I am a writer and retired Registered Massage Therapist (unusually well-trained for a massage therapist, a 3000-hour program). I’m almost done with a Bachelor of Health Sciences degree. I am a peer reviewer for The Natural Standard, and a copyeditor for Science-Based Medicine. My most important qualification is more than a decade of workaholic post-graduate study, clinical experience, and constant conversations with readers from around the world, including many experts who have provided countless suggestions and criticisms.

For more information, see: Who Am I to Say? More information about my qualifications, credentials and professional experiences for my readers and customers.


The Vancouver Aquatic Centre is an aging community swimming pool in downtown Vancouver. I live nearby, and I have been visiting frequently for eight years now. I go mostly because they have the strongest hot tub jets I’ve ever encountered. These jets could peel a pineapple. Floating a foot away from them they can still bruise. They can pound life back into stiff and tired muscles in a way that makes ordinary hot tub jets seem like a joke.

I love those jets!

And so do many other people. Both the hot tub and the large sauna at the VAC are extremely busy. At nearly any time of day, this dingy spa in the basement of a windowless old behemoth of 70s architecture is so densely populated that you often can’t get a spot at one of the jets, and it’s standing room only in the sauna. The place seethes with character: thick Russian accents, the shop talk of serious competitive swimmers, the shrill giggling of Chinese girls. A futile sign on the wall says, “No loud talking!” The demographics are about as cosmopolitan as you can imagine, and heavily slanted towards of immigrants, the elderly, athletes, and gays (the VAC is in the West End, Vancouver’s gay neighbourhood). It is, in short, a lively and fascinating place.

Discussions about aches and pains are probably the single most common topic of conversation — in English anyway.

The Vancouver Aquatic Centre is a bizarre, windowless, brown geometric lump of a building, but the setting is beautiful, on Vancouver’s famous sea wall.
The Vancouver Aquatic Centre

It’s a bizarre, windowless, brown geometric lump of a building — very 1975 — but the setting is beautiful, on Vancouver’s famous sea wall.

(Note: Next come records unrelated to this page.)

(** The metadata branch of the loop: [k] bytes of the block [m] have been
    stored by earlier reads ([k = 0]: none, and nothing is known of the
    staging buffer yet). *)
Lemma filter_loop_meta (i e : Z) (fuel : nat) (st : mp3_state)
      (out src junk stream' pl m s' : list byte) (k : Z) :
  0 < i < 2 ^ 31 ->
  (forall st0 out0 src0 junk0 stream0 pl0,
      (length src0 < fuel)%nat -> phase i e st0 (src0 ++ stream0) pl0 ->
      strips i e st0 fuel out0 src0 junk0 stream0 pl0) ->
  (length src < S fuel)%nat -> src <> [] ->
  inline_metadata_interval st = i -> offset st = i ->
  icy_block m -> 0 <= k < blen m ->
  (k = 0 /\ build_metadata_len st = 0
   \/ 0 < k /\ build_metadata_len st = blen m /\ build_metadata_offset st = k /\
      firstn 1 (build_metadata st) = firstn 1 m) ->
  src ++ stream' = zdrop k m ++ s' ->
  icy_stream i e 0 s' pl ->
  strips i e st (S fuel) out src junk stream' pl.
Proof.
  intros Hi IH Hfuel Hne Eint Eoff Hm Hk Hst Hsplit Hrest.
  pose proof (icy_block_range m Hm) as Hmr.
  assert (Hsrc : 0 < blen src).
  { destruct src; [congruence|]. unfold blen. simpl. lia. }
  unfold strips. rewrite filter_loop_S. cbv zeta.
  replace (blen src =? 0) with false by (symmetry; apply Z.eqb_neq; lia).
  rewrite Eint, Eoff, Z.sub_diag.
  replace (to_uint 0) with 0 by reflexivity.
  replace (blen src <=? 0) with false by (symmetry; apply Z.leb_gt; lia).
  simpl negb. cbv iota.
  (* the state after the length byte has been looked at *)
  set (st1 := if build_metadata_len st =? 0 then _ else st).
  assert (H1 : build_metadata_len st1 = blen m /\ build_metadata_offset st1 = k /\
               inline_metadata_interval st1 = i /\ offset st1 = i /\
               read_data st1 = read_data st /\ metadata st1 = metadata st /\
               (k = 0 \/ 0 < k /\ firstn 1 (build_metadata st1) = firstn 1 m)).
  { subst st1. destruct Hst as [[-> E0]|(Hk0 & El & Eo & Ef)].
    - rewrite E0. simpl. repeat split; auto.
      rewrite zdrop_0 in Hsplit. unfold icy_block in Hm. rewrite Hm.
      assert (Hf : first_byte src = first_byte m).
      { destruct src as [|b src]; [congruence|]. destruct m as [|b' m].
        - unfold blen in Hmr. simpl in Hmr. lia.
        - simpl in Hsplit. inversion Hsplit. reflexivity. }
      rewrite Hf. lia.
    - replace (build_metadata_len st =? 0) with false
        by (symmetry; apply Z.eqb_neq; lia).
      repeat split; auto. }
  destruct H1 as (El & Eo & Ei1 & Eoff1 & Erd & Emd & Ef).
  clearbody st1. rewrite El, Eo.
  rewrite (to_uint_small (blen m - k)) by lia.
  pose proof (blen_zdrop k m ltac:(lia)) as Hdk.
  destruct (blen src <? blen m - k) eqn:Epart.
  - (* the block is not complete yet *)
    apply Z.ltb_lt in Epart.
    destruct (app_eq_short src stream' (zdrop k m) s' Hsplit ltac:(lia))
      as (l & Hl & ->).
    eexists _, [], _, pl. rewrite app_nil_r.
    split; [reflexivity|]. split; [reflexivity|].
    split; [|simpl; auto].
    split; [simpl; exact Ei1|]. right. exists m, s'. simpl.
    assert (Hdrop : zdrop (k + blen src) m = l).
    { rewrite <- zdrop_zdrop by lia. rewrite Hl. apply zdrop_app_blen. }
    repeat split; auto; try lia.
    + unfold memcpy_at. rewrite (ztake_ge (blen src) src) by lia.
      destruct Ef as [->|Ef].
      * rewrite ztake_0. simpl. rewrite zdrop_0 in Hl. rewrite Hl.
        destruct src; [congruence|reflexivity].
      * destruct Ef as [Hk0 Ef].
        destruct m as [|b m]; [unfold blen in Hmr; simpl in Hmr; lia|].
        destruct (build_metadata st1) as [|b' bm]; [discriminate|].
        simpl in Ef. inversion Ef. subst b'.
        unfold ztake. destruct (Z.to_nat k) eqn:Ek; [lia|]. reflexivity.
    + rewrite Hdrop. reflexivity.
  - (* the whole block has arrived *)
    apply Z.ltb_ge in Epart.
    destruct (app_eq_long src stream' (zdrop k m) s' Hsplit ltac:(lia))
      as (l & Hl & Hl').
    set (st2 := set_build_metadata _ st1).
    assert (Hparse : fst (if 1 <? build_metadata_len st2
                          then parse_icy_metadata st2 else (0, st2)) = 0 /\
                     same_ingest st2 (snd (if 1 <? build_metadata_len st2
                          then parse_icy_metadata st2 else (0, st2)))).
    { destruct (1 <? build_metadata_len st2) eqn:E1.
      - split; [|apply parse_icy_metadata_frame].
        apply parse_icy_metadata_accepts.
        apply Z.ltb_lt in E1. subst st2. simpl in *. rewrite El in *.
        rewrite (to_uint_small (blen m - k - 1)) by lia.
        assert (Hf : first_byte (memcpy_at (build_metadata st1) k src (blen m - k - 1))
                     = first_byte m); [|rewrite Hf; unfold icy_block in Hm; lia].
        apply first_byte_take1. unfold memcpy_at.
        destruct Ef as [->|Ef].
        + rewrite ztake_0, zdrop_0 in *. simpl.
          rewrite Hl. unfold ztake.
          destruct (Z.to_nat (blen m - 0 - 1)) eqn:En; [lia|].
          destruct m; [unfold blen in Hmr; simpl in Hmr; lia|reflexivity].
        + destruct Ef as [Hk0 Ef].
          destruct m as [|b m]; [unfold blen in Hmr; simpl in Hmr; lia|].
          destruct (build_metadata st1) as [|b' bm]; [discriminate|].
          simpl in Ef. inversion Ef. subst b'.
          unfold ztake at 1. destruct (Z.to_nat k) eqn:Ek; [lia|reflexivity].
      - split; [reflexivity|apply same_ingest_refl]. }
    destruct (if 1 <? build_metadata_len st2 then _ else _) as [r st3].
    simpl in Hparse. destruct Hparse as [-> Hframe].
    replace (0 <? 0) with false by reflexivity.
    assert (Hsrc' : zdrop (blen m - k) src = l).
    { rewrite Hl, <- Hdk. apply zdrop_app_blen. }
    rewrite Hsrc'.
    destruct Hframe as (Fm & _ & _ & _ & Fi & _ & _ & _ & _ & _ & Frd & _).
    subst st2. simpl in Fm, Fi, Frd.
    destruct (IH (set_build_metadata_len 0 (set_offset 0 st3)) out l
                 (zdrop (blen l) src ++ junk) stream' pl) as (st' & o & rest & pl' & E & Hpl & Hph & Hrd & Hmd).
    + rewrite Hl in Hfuel. rewrite length_app in Hfuel. unfold blen in Hdk, Hk. lia.
    + split; [simpl; congruence|]. left. simpl.
      rewrite Hl'. repeat split; auto; lia.
    + exists st', o, rest, pl'. simpl in Hrd, Hmd.
      split; [exact E|]. split; [exact Hpl|]. split; [exact Hph|].
      split; congruence.
Qed.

The VAC hot tub and sauna are clearly a vital community resource for the injured and disabled. People with severe physical disabilities — amputations, muscular dystrophy, paralysis and palsies — can often be seen easing themselves into the water, obviously grateful for the penetrating heat, the relief from gravity, the thundering of the jets in their back. Their gratitude for the hot tub epitomizes the experience that all of us are having to a lesser degree. I can hardly imagine the collective community disappointment, the genuine reduction in quality of life for hundreds of hurting people, if this place were to close.

The place seethes with character: thick Russian accents, the shop talk of serious competitive swimmers, the shrill giggling of Chinese girls.

As a massage therapist, I have had countless interesting opportunities to observe people engaged in self-treatment of their pain problems “in the wild” at the VAC — I have overheard their beliefs and theories, their hopes, and their despair. Sometimes I have chimed in. Usually I stay out of it and just watch carefully, and listen. It’s been more educational than my education. I’ve learned as much about people and pain from people-watching at the VAC as I have from my own clients.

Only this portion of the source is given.